VATICAN CITY – Meeting members of a Lutheran-Catholic pilgrimage from Finland on the first day of the Week of Prayer for Christian Unity, Pope Benedict XVI said the theological agreements reached in ecumenical dialogue should lead to concrete joint activities.
“May the ongoing dialogue lead to practical results in actions which express and build up our unity in Christ and therefore strengthen relationships between Christians,” he said Jan. 18 to the pilgrimage sponsored by the Evangelical Lutheran Church of Finland.
“In the new and challenging circumstances of today, and within your own country, there is much that Lutherans and Catholics can do together in the service of the Gospel and the advancement of the kingdom of God,” the pope said.
Pope Benedict said that prayers for Christian unity reinforce the bonds of communion already existing among Christians and enable them “to face courageously the painful memories, social burdens and human weaknesses that are so much a part of our divisions.”

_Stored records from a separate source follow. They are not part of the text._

(** Replacing what is neither a word character nor whitespace leaves
    word characters, whitespace and the replacement. *)
Lemma replaceAll_scan_punctuation (Q : ascii -> bool) (by_ s : string)
      (prev : option ascii) (skip : nat) :
  Invariant.allChars (fun c => Q c && (Js.is_word c || Js.is_space c)) by_
  = true ->
  Invariant.allChars Q s = true ->
  Invariant.allChars (fun c => Q c && (Js.is_word c || Js.is_space c))
    (Regex.replaceAll_scan false (Regex.Chr Regex.CNotWordSpace) by_ prev
       skip s) = true.
Proof.
  intros Hby. revert prev skip.
  induction s as [|c s IH]; intros prev skip Hs.
  - destruct skip; simpl; [|reflexivity].
    unfold Regex.match_at. simpl. reflexivity.
  - simpl in Hs. apply andb_true_iff in Hs. destruct Hs as [Hc Hs].
    cbn [Regex.replaceAll_scan]. destruct skip as [|skip]; [|apply IH; exact Hs].
    unfold Regex.match_at. cbn [Regex.rmatch snd Regex.cmatch].
    destruct (Js.is_word c || Js.is_space c) eqn:Hw; cbn [negb].
    + simpl. rewrite Hc, Hw. simpl. apply IH. exact Hs.
    + rewrite allChars_app, Hby. simpl. unfold Regex.consumed. simpl snd.
      destruct (String.length (String c s) - String.length s)%nat
        as [|n] eqn:En;
      [change (String.length (String c s)) with (S (String.length s)) in En;
       lia|].
      simpl. apply IH. exact Hs.
Qed.

Lemma dedup_In (l seen : list string) (x : string) :
  In x (Product.dedup seen l) -> In x l /\ Js.mem x seen = false.
Proof.
  revert seen. induction l as [|y l IH]; intros seen; simpl; [tauto|].
  destruct (Js.mem y seen) eqn:E.
  - intros H. destruct (IH _ H). tauto.
  - simpl. intros [->|H]; [tauto|].
    destruct (IH _ H) as [H1 H2]. split; [tauto|].
    simpl in H2. apply orb_false_iff in H2. tauto.
Qed.

Lemma dedup_NoDup (l seen : list string) : NoDup (Product.dedup seen l).
Proof.
  revert seen. induction l as [|y l IH]; intros seen; simpl; [constructor|].
  destruct (Js.mem y seen); [apply IH|].
  constructor; [|apply IH].
  intros H. apply dedup_In in H. destruct H as [_ H].
  simpl in H. rewrite String.eqb_refl in H. discriminate.
Qed.

Lemma keywordChar_spec (c : ascii) :
  negb (Js.in_range 65 90 c) && (Js.is_word c || Js.is_space c)
  && negb (Js.is_space c) = true ->
  Invariant.keywordChar c = true.
Proof.
  unfold Invariant.keywordChar, Js.is_word.
  destruct (Js.in_range 65 90 c), (Js.in_range 97 122 c), (Js.is_digit c),
    (Js.code c =? 95)%N, (Js.is_space c); simpl; congruence.
Qed.

Lemma keywordChar_lowered (k : string) :
  Invariant.allChars Invariant.keywordChar k = true -> Js.toLowerCase k = k.
Proof.
  intros H. apply lowered_toLowerCase. revert H. apply allChars_weaken.
  intros c. destruct c as [b0 b1 b2 b3 b4 b5 b6 b7].
  destruct b0, b1, b2, b3, b4, b5, b6, b7; vm_compute; congruence.
Qed.

(** What [extractKeywords] returns for a text in lower case. *)
Lemma extractKeywords_spec (text : string) :
  NoDup (Product.extractKeywords (Js.toLowerCase text))
  /\ forall k,
       In k (Product.extractKeywords (Js.toLowerCase text)) ->
       Invariant.allChars Invariant.keywordChar k = true
       /\ ((2 < String.length k)%nat
           \/ Regex.test false Regex.all_digits k = true).
Proof.
  unfold Product.extractKeywords. split; [apply dedup_NoDup|].
  intros k Hin. apply dedup_In in Hin. destruct Hin as [Hin _].
  apply filter_In in Hin. destruct Hin as [Hin Hlen]. split.
  - pose proof (toLowerCase_lowered text) as Hl.
    pose proof (@replaceAll_scan_punctuation
                  (fun c => negb (Js.in_range 65 90 c)) " " _ None 0
                  eq_refl Hl) as Hr.
    pose proof (@split_spaces _ _ Hr) as Hsp.
    rewrite Forall_forall in Hsp. specialize (Hsp _ Hin).
    revert Hsp. apply allChars_weaken. intros c. apply keywordChar_spec.
  - apply orb_true_iff in Hlen. destruct Hlen as [H|H]; [left|right; exact H].
    apply Nat.ltb_lt in H. exact H.
Qed.
(** C9: in each of the three implementations a field hook, mounted inside
    a provider or outside and taken through any series of changes of its
    value, holds no destructor, and unmounting it leaves the whole store,
    its own key and value included, as it is. *)
Theorem unmount_leaves_store (name : string) (defaultValue : option value)
    (vs : list value) :
  (∀ (r : option bool) (s : RefStore.Provider), ∃ f s',
     RefStore.lifetime (RefStore.useCapturedProviderValue <$> r)
       name defaultValue vs s = (Normal f, s') ∧
     RefStore.destroy f = None ∧
     RefStore.unmount f s' = (Normal VUndefined, s')) ∧
  (∀ (c : option object) (s : object), ∃ f s',
     StateStore.lifetime (StateStore.useCapturedProviderValue <$> c)
       name defaultValue vs s = (Normal f, s') ∧
     StateStore.destroy f = None ∧
     StateStore.unmount f s' = (Normal VUndefined, s')) ∧
  (∀ (c : option object) (s : object), ∃ f s',
     FormStore.lifetime (FormStore.useCapturedProviderValue <$> c)
       name defaultValue vs s = (Normal f, s') ∧
     FormStore.destroy f = None ∧
     FormStore.unmount f s' = (Normal VUndefined, s')).
Proof.
  split; [|split].
  - intros r s.
    destruct (RefStore_lifetime_run r name defaultValue vs s)
      as (f & s' & E & Hd).
    exists f, s'. split; [done|]. split; [done|].
    unfold RefStore.unmount. by rewrite Hd.
  - intros c s.
    destruct (StateStore_lifetime_run c name defaultValue vs s)
      as (f & s' & E & Hd).
    exists f, s'. split; [done|]. split; [done|].
    unfold StateStore.unmount. by rewrite Hd.
  - intros c s.
    destruct (FormStore_lifetime_run c name defaultValue vs s)
      as (f & s' & E & Hd).
    exists f, s'. split; [done|]. split; [done|].
    unfold FormStore.unmount. by rewrite Hd.
Qed.

End FieldLifetime.

(** ** How the calls of src/lib/index.js compose *)
Section RefStoreAlgebra.
Import RefStore.

Lemma updateKey_twice k1 k2 v1 v2 s :
  (updateKey k1 v1 ;; updateKey k2 v2) s =
    (Normal VUndefined,
     {| render := render s;
        values := own (PutValue (PutValue (current_values s) k1 v1) k2 v2);
        values_prototype :=
          proto (PutValue (PutValue (current_values s) k1 v1) k2 v2);
        staleState := true; rerenders := rerenders s |}).
Proof.
  unfold mbind, M_bind. rewrite !updateKey_run. unfold current_values.
  cbn [render values values_prototype rerenders].
  by destruct (PutValue _ k1 v1).
Qed.

(** [updateKey] touches one key: every other key, the [render] cell and the
    count of re-renders are as before. *)
Theorem updateKey_frame (key key' : string) (v : value) (s : Provider) :
  key' ≠ key →
  values (updateKey key v s).2 !! key' = values s !! key' ∧
  render (updateKey key v s).2 = render s ∧
  rerenders (updateKey key v s).2 = rerenders s.
Proof.
  intros Hne. rewrite updateKey_run. cbn [snd values render rerenders].
  by rewrite PutValue_lookup_ne.
Qed.

(** Two writes of one key other than [__proto__]: the later one wins, and
    the store is the one a single write of the later value leaves. *)
Theorem updateKey_last_write_wins (key : string) (v1 v2 : value) (s : Provider) :
  key ≠ "__proto__" →
  (updateKey key v1 ;; updateKey key v2) s = updateKey key v2 s.
Proof.
  intros Hk. unfold mbind, M_bind. rewrite !updateKey_ordinary by done.
  cbn [render values values_prototype rerenders]. by rewrite insert_insert_eq.
Qed.

(** Writes of different keys commute. *)
Theorem updateKey_commute (k1 k2 : string) (v1 v2 : value) (s : Provider) :
  k1 ≠ k2 →
  (updateKey k1 v1 ;; updateKey k2 v2) s
  = (updateKey k2 v2 ;; updateKey k1 v1) s.
Proof.
  intros Hne. rewrite !updateKey_twice. by rewrite PutValue_commute.
Qed.

(** Writing a key the store has no entry for and removing it again brings
    the captured values back; the store is left stale and is not
    re-rendered. *)
Theorem removeKey_undoes_updateKey (key : string) (v : value) (s : Provider) :
  values s !! key = None →
  ∃ s',
    (updateKey key v ;; removeKey key) s = (Normal VUndefined, s') ∧
    values s' = values s ∧ staleState s' = true ∧
    render s' = render s ∧ rerenders s' = rerenders s.
Proof.
  intros Hk. eexists. unfold mbind, M_bind.
  rewrite updateKey_run, removeKey_removed. split; [reflexivity|].
  cbn [removed values staleState render rerenders].
  split; [|done]. apply map_eq. intros k.
  destruct (decide (k = key)) as [->|Hne].
  - by rewrite lookup_delete_eq.
  - rewrite lookup_delete_ne by done. by rewrite PutValue_lookup_ne.
Qed.

(** Removing a key twice is removing it once. *)
Theorem removeKey_idempotent (key : string) (s : Provider) :
  (removeKey key ;; removeKey key) s = removeKey key s.
Proof.
  unfold mbind, M_bind. rewrite !removeKey_removed. unfold removed.
  cbn [values values_prototype render rerenders staleState].
  rewrite delete_delete_eq. do 2 f_equal.
  rewrite <- orb_assoc. f_equal.
  unfold HasProperty, current_values.
  cbn [own proto values values_prototype].
  rewrite lookup_delete_eq.
  rewrite (bool_decide_eq_false_2 (is_Some None)) by (by intros [??]).
  cbn [orb]. by destruct (bool_decide _), (inherits _ _).
Qed.

(** What [batchRemoveKeys] leaves: the listed keys have no entry and every
    other key is as before; the store is stale exactly when it was already
    or [key in values.current] held for one of the listed keys; nothing is
    re-rendered and the prototype is as before.  With an empty list nothing
    changes at all. *)
Theorem batchRemoveKeys_leaves (keyList : list string) (s : Provider) :
  ∃ s',
    batchRemoveKeys keyList s = (Normal (VObject (values s')), s') ∧
    (∀ k, values s' !! k = if decide (k ∈ keyList) then None
                           else values s !! k) ∧
    staleState s' =
      staleState s || existsb (HasProperty (current_values s)) keyList ∧
    render s' = render s ∧ rerenders s' = rerenders s ∧
    values_prototype s' = values_prototype s ∧
    (keyList = [] → s' = s).
Proof.
  eexists. rewrite batchRemoveKeys_run. split; [reflexivity|].
  split; [intros k; apply foldl_removed_lookup|].
  split; [apply foldl_removed_stale|].
  destruct (foldl_removed_frame keyList s) as (Hr & Hn & Hp).
  split; [done|]. split; [done|]. split; [done|]. by intros ->.
Qed.
#[export] Instance deployment : Externals := {|
  dict := list (string * string);
  json_dumps := dumps;
  get_device := None;
  encode_str := fun s b _ => table_encode b (sentence_vector s);
  encode_list := fun ss b _ => table_encode b (map sentence_vector ss);
  split_text := char_split;
  vector := list Q;
  vector_in := vector3_in;
  cosine_distance := cosine_distance3;
  uuid_generate := uuid_of
|}.

(** A model that loses the vector of the last sentence. *)
Definition lossy_encode (ss : list string) (b : option Z) (dev : option string)
  : result (list (list Q)) :=
  table_encode b (removelast (map sentence_vector ss)).

Definition lossy_deployment : Externals := with_encode_list deployment lossy_encode.

Definition empty_world : world (list Q) :=
  {| embeddings := []; inserted := 0; calls := [] |}.

Definition ingest (ref text : string) : CreateEmbeddingsBody.t (list (string * string)) :=
  CreateEmbeddingsBody.mk text ref [("source", "test")] None (Some 32) (Some 1000).

Definition search_request (q : string) (lang : option string)
  : SearchEmbeddingsBody.t Q :=
  SearchEmbeddingsBody.mk q lang (Some (1 # 5)%Q) (Some 10).

(** The store after ingesting "alpha" under reference A, "beta" under B
    and "alphabet" under A. *)
Definition three_records : world (list Q) :=
  snd (create_embeddings (ingest "A" "alphabet")
    (snd (create_embeddings (ingest "B" "beta")
      (snd (create_embeddings (ingest "A" "alpha") empty_world))))).

(** The store of the delete-by-reference scenario: "alpha" under A and
    "beta" under B. *)
Definition two_records : world (list Q) :=
  snd (create_embeddings (ingest "B" "beta")
    (snd (create_embeddings (ingest "A" "alpha") empty_world))).

Definition pangram : string := "abcdefghijklmnopqrstuvwxyz0123456789".

(** Four chunks of at most 25 characters. *)
Definition ingest_pangram : CreateEmbeddingsBody.t (list (string * string)) :=
  CreateEmbeddingsBody.mk pangram "A" [] None (Some 32) (Some 25).

Definition splitter_25 : text_splitter :=
  {| separators := [newline ++ newline; newline; ". "; " "; ""];
     splitter_chunk_size := 25;
     splitter_chunk_overlap := 20 |}.

Definition splitter_1000 : text_splitter :=
  {| separators := [newline ++ newline; newline; ". "; " "; ""];
     splitter_chunk_size := 1000;
     splitter_chunk_overlap := 20 |}.

Definition ingest_batch_zero : CreateEmbeddingsBody.t (list (string * string)) :=
  CreateEmbeddingsBody.mk "alpha" "A" [] None (Some 0) (Some 1000).

Definition ingest_chunk_20 : CreateEmbeddingsBody.t (list (string * string)) :=
  CreateEmbeddingsBody.mk "alpha" "A" [] None (Some 32) (Some 20).

(** A chunker that is the character-level one at overlap 20 only. *)
Definition split_at_20 (sp : text_splitter) (s : string) : list string :=
  if splitter_chunk_overlap sp =? 20 then char_split sp s else [].

End Scenario.

(** ** Vocabulary of the ingestion properties *)

Section IngestionVocabulary.

Context `{X : Externals}.

(** The row the insert statement of [create_embeddings] writes for an
    item of its response: the item's uuid and text, the request's
    reference id, language and serialized meta, and the item's embedding
    as the engine reads it. *)
Definition stored_as
    (data : CreateEmbeddingsBody.t dict)
    (item : EmbeddingsOutputItem.t float) (r : embeddings_row vector) : Prop :=
  row_uuid r = EmbeddingsOutputItem.uuid item /\
  row_text r = EmbeddingsOutputItem.text item /\
  row_reference_id r = CreateEmbeddingsBody.reference_id data /\
  vector_in (EmbeddingsOutputItem.embedding item) = Some (row_embedding r) /\
  row_language r = CreateEmbeddingsBody.language data /\
  row_meta r = json_dumps (CreateEmbeddingsBody.meta data).

(** The statements one chunk costs: its insert, then the commit. *)
Definition chunk_statements
    (data : CreateEmbeddingsBody.t dict) (text : string) : list call :=
  [SqlInsert text (CreateEmbeddingsBody.reference_id data); ConnCommit].

(** The chunks of a bulk request, item after item. *)
Definition bulk_chunks (sp : text_splitter) (texts : list BulkEncodeItem.t)
  : list string :=
  flat_map (fun item => split_text sp (BulkEncodeItem.text item)) texts.

End IngestionVocabulary.

(** ** More requests for the small deployment *)

Module Cases.

Import Scenario.



Definition bulk_request : BulkEncodeBody.t :=
  BulkEncodeBody.mk
    [BulkEncodeItem.mk "doc-1" pangram;
     BulkEncodeItem.mk "doc-2" "";
     BulkEncodeItem.mk "doc-3" "beta"]
    (Some 32) (Some 25).

Definition bulk_single : BulkEncodeBody.t :=
  BulkEncodeBody.mk [BulkEncodeItem.mk "doc-1" pangram] (Some 32) (Some 25).

Definition encode_pangram : EncodeBody.t :=
  EncodeBody.mk pangram (Some 32) (Some 25).

Definition search_no_limit (q : string) : SearchEmbeddingsBody.t Q :=
  SearchEmbeddingsBody.mk q None (Some (1 # 5)%Q) None.

Definition search_top (q : string) (k : Z) : SearchEmbeddingsBody.t Q :=
  SearchEmbeddingsBody.mk q None (Some (1 # 5)%Q) (Some k).

Definition search_no_cutoff (q : string) : SearchEmbeddingsBody.t Q :=
  SearchEmbeddingsBody.mk q None None (Some 10).

Definition four_vectors : list (list Q) :=
  [[0; 0; 1]; [0; 0; 1]; [0; 0; 1]; [0; 0; 1]]%Q.

(** The row ingestion writes for "alphabet" under reference A in
    [three_records]. *)
Definition alphabet_row : embeddings_row (list Q) :=
  {| row_uuid := "uuid-2"; row_text := "alphabet"; row_reference_id := "A";
     row_embedding := [3; 4; 0]%Q; row_language := None;
     row_meta := dumps [("source", "test")] |}.

Definition nul : string := String Ascii.zero EmptyString.

(** The text of [pangram] with a NUL character for its last character:
    the NUL is in the fourth chunk only. *)
Definition pangram_nul : string := "abcdefghijklmnopqrstuvwxyz012345678" ++ nul.

(** The fourth chunk of that text. *)
Definition nul_chunk : string := "pqrstuvwxyz012345678" ++ nul.

Definition ingest_pangram_nul : CreateEmbeddingsBody.t (list (string * string)) :=
  CreateEmbeddingsBody.mk pangram_nul "A" [] None (Some 32) (Some 25).

Definition pangram_chunks : list string :=
  ["abcdefghijklmnopqrstuvwxy"; "fghijklmnopqrstuvwxyz0123";
   "klmnopqrstuvwxyz012345678"; "pqrstuvwxyz0123456789"].

End Cases.

(** * Properties *)

Section Properties.

Context `{X : Externals}.

(** ** Search *)

Lemma insert_desc_perm (m : match_row float) (l : list (match_row float)) :
  Permutation (insert_desc m l) (m :: l).
Proof.
  induction l as [| x rest IH]; simpl.
  - apply Permutation_refl.
  - destruct (float_leb (match_score x) (match_score m)).
    + apply Permutation_refl.
    + eapply perm_trans; [apply perm_skip, IH | apply perm_swap].
Qed.

Lemma order_by_score_desc_perm (l : list (match_row float)) :
  Permutation (order_by_score_desc l) l.
Proof.
  induction l as [| m rest IH]; simpl.
  - constructor.
  - eapply perm_trans; [apply insert_desc_perm | apply perm_skip, IH].
Qed.

Lemma insert_desc_sorted (m : match_row float) (l : list (match_row float)) :
  StronglySorted score_ge l -> StronglySorted score_ge (insert_desc m l).
Proof.
  induction l as [| x rest IH]; simpl; intros Hs.
  - constructor; constructor.
  - inversion Hs as [| ? ? Hrest Hall]; subst.
    destruct (float_leb (match_score x) (match_score m)) eqn:Hxm.
    + constructor; [exact Hs |].
      constructor; [exact Hxm |].
      eapply Forall_impl; [| exact Hall].
      intros y Hy. unfold score_ge in *.
      eapply float_leb_trans; eassumption.
    + constructor; [apply IH; exact Hrest |].
      eapply Permutation_Forall;
        [apply Permutation_sym, insert_desc_perm |].
      constructor; [| exact Hall].
      unfold score_ge.
      destruct (float_leb_total (match_score x) (match_score m)) as [H1 | H1];
        [congruence | exact H1].
Qed.

Lemma order_by_score_desc_sorted (l : list (match_row float)) :
  StronglySorted score_ge (order_by_score_desc l).
Proof.
  induction l as [| m rest IH]; simpl.
  - constructor.
  - apply insert_desc_sorted, IH.
Qed.

Lemma matches_map (q : vector) (table : list (embeddings_row vector)) :
  matches q table = map (match_of q) table.
Proof. reflexivity. Qed.

Lemma filter_map_commute {A B} (f : A -> B) (p : B -> bool) (l : list A) :
  filter p (map f l) = map f (filter (fun a => p (f a)) l).
Proof.
  induction l as [| a l IH]; simpl; [reflexivity |].
  destruct (p (f a)); simpl; rewrite IH; reflexivity.
Qed.

Lemma StronglySorted_map_inv {A B} (f : A -> B) (R : B -> B -> Prop) (l : list A) :
  StronglySorted R (map f l) -> StronglySorted (fun a b => R (f a) (f b)) l.
Proof.
  induction l as [| a l IH]; simpl; intros Hs.
  - constructor.
  - inversion Hs as [| ? ? Hrest Hall]; subst.
    constructor; [apply IH; exact Hrest |].
    rewrite Forall_map in Hall. exact Hall.
Qed.

Lemma limit_in_range (k : Z) (l : list (match_row float)) :
  0 <= k <= bigint_max -> limit (Some k) l = Ok (firstn (Z.to_nat k) l).
Proof.
  intros [Hlo Hhi]. unfold limit.
  destruct (k <? 0) eqn:H0; [apply Z.ltb_lt in H0; lia |].
  destruct (bigint_max <? k) eqn:H1; [apply Z.ltb_lt in H1; lia |].
  reflexivity.
Qed.

(** C1. For every table, query vector [q], cutoff [c] and limit [k], the
    search handler answers with the stored records whose score
    [1 - cosine_distance(embedding, q)] is strictly greater than [c],
    ranked by descending score and cut after the first [k]: there is a
    ranking of exactly those records of which the response is the first
    [k] entries.  The cutoff is a float and [k] a limit the statement
    accepts (not negative, a bigint); [q] is the query's embedding as the
    engine reads it. *)
Theorem search_embeddings_ranked
    (data : SearchEmbeddingsBody.t float) (w : world vector)
    (c : float) (k : Z) (e : list float) (q : vector) :
  SearchEmbeddingsBody.cutoff data = Some c ->
  SearchEmbeddingsBody.top_k data = Some k ->
  0 <= k <= bigint_max ->
  encode_str (SearchEmbeddingsBody.query data) (Some 32) get_device = Ok e ->
  vector_in e = Some q ->
  exists ranked : list (embeddings_row vector),
    Permutation ranked
      (filter (fun r => float_gtb (score_of q r) c) (embeddings w)) /\
    StronglySorted
      (fun a b => float_leb (score_of q b) (score_of q a) = true) ranked /\
    fst (search_embeddings data w)
    = Ok (map (hit q) (firstn (Z.to_nat k) ranked)) /\
    (List.length (firstn (Z.to_nat k) ranked) <= Z.to_nat k)%nat /\
    embeddings (snd (search_embeddings data w)) = embeddings w.
Proof.
  intros Hc Hk Hrange Henc Hvec.
  set (kept := filter (fun r => float_gtb (score_of q r) c) (embeddings w)).
  assert (Hfilter :
            filter (where_score_gt (Some c)) (matches q (embeddings w))
            = map (match_of q) kept).
  { rewrite matches_map, filter_map_commute. reflexivity. }
  destruct (Permutation_map_inv (match_of q) kept
              (order_by_score_desc_perm (map (match_of q) kept)))
    as (ranked & Hranked & Hperm).
  exists ranked.
  split; [apply Permutation_sym; exact Hperm |].
  split.
  { pose proof (order_by_score_desc_sorted (map (match_of q) kept)) as Hs.
    rewrite Hranked in Hs.
    apply StronglySorted_map_inv in Hs. exact Hs. }
  split.
  { unfold search_embeddings, bind, model_encode_str, cursor_execute_search,
      ret, search_statement.
    rewrite Henc. simpl. rewrite Hvec, Hc, Hk, Hfilter, Hranked.
    rewrite limit_in_range by exact Hrange. simpl.
    rewrite firstn_map, map_map. reflexivity. }
  split.
  { apply firstn_le_length. }
  unfold search_embeddings, bind, model_encode_str, cursor_execute_search,
    ret, search_statement.
  rewrite Henc. simpl. rewrite Hvec, Hc, Hk.
  rewrite limit_in_range by exact Hrange. reflexivity.
Qed.

(** ** Ingestion *)

Lemma map_fst_combine_firstn {A B} (l : list A) (l' : list B) :
  map fst (combine l l') = firstn (List.length l') l.
Proof.
  revert l'. induction l as [| a l IH]; intros [| b l']; simpl;
    try reflexivity.
  rewrite IH. reflexivity.
Qed.

Lemma map_snd_combine_firstn {A B} (l : list A) (l' : list B) :
  map snd (combine l l') = firstn (List.length l) l'.
Proof.
  revert l'. induction l as [| a l IH]; intros [| b l']; simpl;
    try reflexivity.
  rewrite IH. reflexivity.
Qed.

The pope also mentioned the 450th anniversary of the death of Mikael Agricola, a leader of the Protestant Reformation in Finland who is regarded as “the father of the Finnish language,” due in large part to the fact that he translated the Bible into Finnish.
“Encountering the word of God, especially as it resounds in the church and her liturgy, is also important for our ecumenical journey,” the pope said.
Lutheran Archbishop Kari Makinen of Turku, the leader of the delegation, told the pope Agricola wanted to translate the Bible “because he considered it important that every Christian live in a personal dialogue with the word of God.”
However, he said, “in an age which idolizes individuality it is important to remember that the word of God in the Bible is not meant only to be read in the solitude of one’s room,” but must be shared in the church’s liturgy and understood in the context of the church’s tradition.